The Claimants were employed to deliver food to aircraft at airports, loading and unloading food from the aircraft. Between loadings, they were on down time – not physically working, but required to remain in radio contact with their employers, and at their disposal. The employers argued that since the employees would get 20 minutes’ rest during their down time, the requirement of Regulation 12(1) for a rest break was satisfied.
Held: The employers were refused permission to cross-appeal on this point. Whilst the Directive was not as clear on this point as it might have been, it was tolerably plain that the intention was to focus on the activities of the worker: ‘No doubt the activities of the worker are the activities of the employer in law, but the focus is on the activities of the worker rather than the employer, which activities involve the requisite need for continuity of service or production.’
Peter Gibson LJ said: ‘it seems plain to me that down time in the present case . . cannot be a rest break, and a fortiori a period of down time cannot retrospectively become a rest break only because it can be seem after it is over that it was an uninterrupted period of at least 20 minutes.

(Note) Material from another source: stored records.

(* ===== verification/IfFrames.v ===== *)
(** * From the ring to the receive buffers

    The whole state of the receive path: the ring, and the receive buffers, those with a
    frame before those without. Walking the ring never faults and keeps it. *)

From S2P Require Import Prelude.
From S2P Require Import NBufProps.
From S2P Require Import IfTypes.
From S2P Require Import IfRecv.
From S2P Require Import IfHeap.
From S2P Require Import IfRing.
From S2P Require Import IfTrig.

(** The frames of the heap may be listed in any order. *)
Lemma rx_heap_frames v live coll pool free frames frames' :
  frames ≡ₚ frames' → rx_heap v live coll pool free frames → rx_heap v live coll pool free frames'.
Proof. intros Hp [? ? ? ? ? ? ?]. split; try done; by rewrite <-Hp. Qed.
Lemma ring_heap v heap' armed held others coll coll' pool pool' free free' frames frames' :
  ring v armed held others coll pool free frames →
  rx_heap heap' (map (desc_nbuf (rv_descs v)) armed) coll' pool' free' frames' →
  ring (v <| rv_heap := heap' |>) armed held others coll' pool' free' frames'.
Proof. intros [? ? ? ? ? ? ? ? ?] H. by split. Qed.

Section frames.
Context {HW RC : Type} `{!Mmio HW}.
Implicit Type t : tgt HW RC.
Lemma config_events_config (s : htc_state APP) p c :
  config_events (s <| h_hif ::= λ l, l ++ [HIF_config_pipe_ev p c] |>) = config_events s + c.
Proof.
  unfold config_events. cbn. rewrite foldr_app. cbn.
  set (f := λ (e : hif_event) n, _). assert (∀ l z, foldr f z l = foldr f 0 l + z) as H.
  { induction l as [|x l IH]; intros z; cbn; [lia|]. rewrite IH. unfold f at 1 3. destruct x; lia. }
  rewrite H. lia.
Qed.

(** The message memory holds bytes, whatever is written to it. *)
Definition bytes_mem (s : htc_state APP) : Prop := ∀ a, 0 <= default 0 (h_mem s !! a) < 256.
Definition stays {A} (m : HT A) : Prop := ∀ s a s', m s = Ok (a, s') → bytes_mem s → bytes_mem s'.
Lemma stays_hnb {A} (m : NB A) : stays (hnb m).
Proof.
  intros s a s' E. unfold hnb in E. destruct (m (h_nb s)) as [[a' n]|]; [|done].
  by injection E as <- <-.
Qed.
Lemma stays_hwr8 a v : stays (hwr8 a v).
Proof.
  intros s [] s' E Hs. injection E as <-. intros x. cbn. destruct (decide (x = a)) as [->|].
  - rewrite lookup_insert_eq. apply u8_range.
  - rewrite lookup_insert_ne by done. apply Hs.
Qed.
Lemma stays_bind {A B} (m : HT A) (k : A → HT B) : stays m → (∀ a, stays (k a)) → stays (m ≫= k).
Proof. intros Hm Hk s b s'' (a & s' & E1 & E2)%bind_inv Hs. eapply Hk, Hm; eauto. Qed.
Lemma stays_hwr16 a v : stays (hwr16 a v).
Proof. apply stays_bind; [|intros _]; apply stays_hwr8. Qed.
Lemma stays_hzero a n : stays (hzero a n).
Proof.
  unfold hzero. induction (seqZ a n) as [|x l IH]; cbn.
  - intros s b s' E. by injection E as <- <-.
  - by apply stays_bind; [apply stays_hwr8|].
Qed.

(** Up to the two requests the message's handling is preparation. *)
Lemma config_prepare {A} (k : Z → Z → HT A) s r s' :
  (buf ← HTCAllocMsgBuffer;
   rsp ← hnb (adf_nbuf_put_tail buf sizeof_CONFIG_PIPE_RESPONSE_MSG);
   hzero rsp sizeof_CONFIG_PIPE_RESPONSE_MSG ;;
   hwr16 rsp HTC_MSG_CONFIG_PIPE_RESPONSE_ID ;;
   k buf rsp) s = Ok (r, s') → bytes_mem s →
  ∃ buf rsp s1, k buf rsp s1 = Ok (r, s') ∧ bytes_mem s1 ∧ pipe_view s1 = pipe_view s.
Proof.
  intros (buf & s1 & E1 & (rsp & s2 & E2 & (u & s3 & E3 & (u' & s4 & E4 & E)%bind_inv)%bind_inv)%bind_inv)%bind_inv Hs.
  exists buf, rsp, s4. split; [exact E|]. split.
  - eapply stays_hwr16, stays_hzero, stays_hnb, stays_hnb; [exact E4|exact E3|exact E2|exact E1|exact Hs].
  - rewrite (keeps_hwr16 _ _ _ _ _ E4), (keeps_hzero _ _ _ _ _ E3), (keeps_hnb _ _ _ _ E2).
    apply (keeps_hnb _ _ _ _ E1).
Qed.

(** C34: the host cannot hand out more credits than the target announced. Whatever the
    pipe configuration message asks for, the credits assigned stay within the total, and
    the pipe layer is given exactly the credits that were added to the assignment. *)
Theorem ConfigPipe_within_total msg (s s' : htc_state APP) :
  HTCProcessConfigPipeMsg msg s = Ok (tt, s') → bytes_mem s →
  0 <= TotalCreditsAssigned s <= TotalCredits s → TotalCredits s < 2147483648 →
  0 <= TotalCreditsAssigned s' <= TotalCredits s' ∧ TotalCredits s' = TotalCredits s ∧
  config_events s' - config_events s = TotalCreditsAssigned s' - TotalCreditsAssigned s.
Proof.
  intros Hrun Hmem Ha Hmax. apply config_prepare in Hrun; [|done].
  destruct Hrun as (buf & rsp & s1 & Hrun & Hmem1 & Hv).
  assert (∀ t : htc_state APP, pipe_view t = pipe_view s → 0 <= TotalCreditsAssigned t <= TotalCredits t ∧
    TotalCredits t = TotalCredits s ∧
    config_events t - config_events s = TotalCreditsAssigned t - TotalCreditsAssigned s) as Hsame.
  { intros t. unfold pipe_view, pipe_credits. intros [= -> -> ->]. lia. }
  apply bind_inv in Hrun as (pipe & s2 & [= <- <-] & Hrun).
  apply bind_inv in Hrun as (credits & s2 & [= <- <-] & Hrun).
  apply bind_inv in Hrun as ([] & s2 & E2 & Hrun).
  apply bind_inv in Hrun as ([] & s3 & E3 & Hrun). 
  pose proof (keeps_SendMsg _ _ _ _ _ Hrun) as Hv'. pose proof (keeps_hwr8 _ _ _ _ _ E2) as Hv2.
  destruct (negb _).
  { apply Hsame. rewrite Hv', (keeps_hwr8 _ _ _ _ _ E3). congruence. }
  apply bind_inv in E3 as ([] & s4 & E4 & E3). pose proof (keeps_hwr8 _ _ _ _ _ E4) as Hv4.
  apply bind_inv in E3 as (s5 & s6 & [= <- <-] & E3).
  pose proof (Hmem1 (msg + 3)) as Hc. set (credits := default 0 (h_mem s1 !! (msg + 3))) in *.
  destruct (Z.leb_spec (TotalCreditsAssigned s4 + credits) (TotalCredits s4)) as [Hle|Hgt].
  2: { apply Hsame. rewrite Hv', (keeps_hwr8 _ _ _ _ _ E3). congruence. }
  rewrite Hv2, Hv in Hv4. injection Hv4 as Ht4 Ha4 Hc4.
  injection E3 as <-. injection Hv' as Ht Has Hce. rewrite Ht, Has, Hce.
  pose proof (config_events_config (s4 <| TotalCreditsAssigned ::= λ n, s32 (n + credits) |>)
    (default 0 (h_mem s1 !! (msg + 2))) credits) as Hev.
  change (config_events (s4 <| TotalCreditsAssigned ::= _ |>)) with (config_events s4) in Hev.
  rewrite Hev, s32_small by lia. lia.
Qed.
End pipes.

The worker is entitled under Reg 12(1) to a rest break if his working time exceeds six hours, and he must know at the start of a rest break that it is such. To my mind a rest break is an uninterrupted period of at least 20 minutes which is neither a rest period nor working time and which the worker can use as he pleases’.

Judges:

Peter Gibson, Buxton, Jacob LJJ

Citations:

[2004] EWCA Civ 1559, [2005] ICR 673, [2005] IRLR 102

Links:

Bailii

Statutes:

Working Time Regulations 1998 12(1)(c), Council Directive 93/04EC

Jurisdiction:

England and Wales

Citing:

Appeal fromJP Gallagher and others v Alpha Catering Services Ltd T/A Alpha Flight Services EAT 17-Mar-2004
EAT Employment Tribunal wrongly focussed on the need for continuity of Respondent’s activities, rather than the worker’s, and so excluded workers from protection; WTR 21(c), Leave – CA – No error in construing . .
CitedLandeshauptstadt Kiel v Norbert Jaeger ECJ 9-Sep-2003
Concepts of working time and rest period – On Call
ECJ Reference for a preliminary ruling: Landesarbeitsgericht Schleswig-Holstein – Germany. Social policy – Protection of the safety and health of workers – Directive 93/104/EC – Concepts of working time and rest . .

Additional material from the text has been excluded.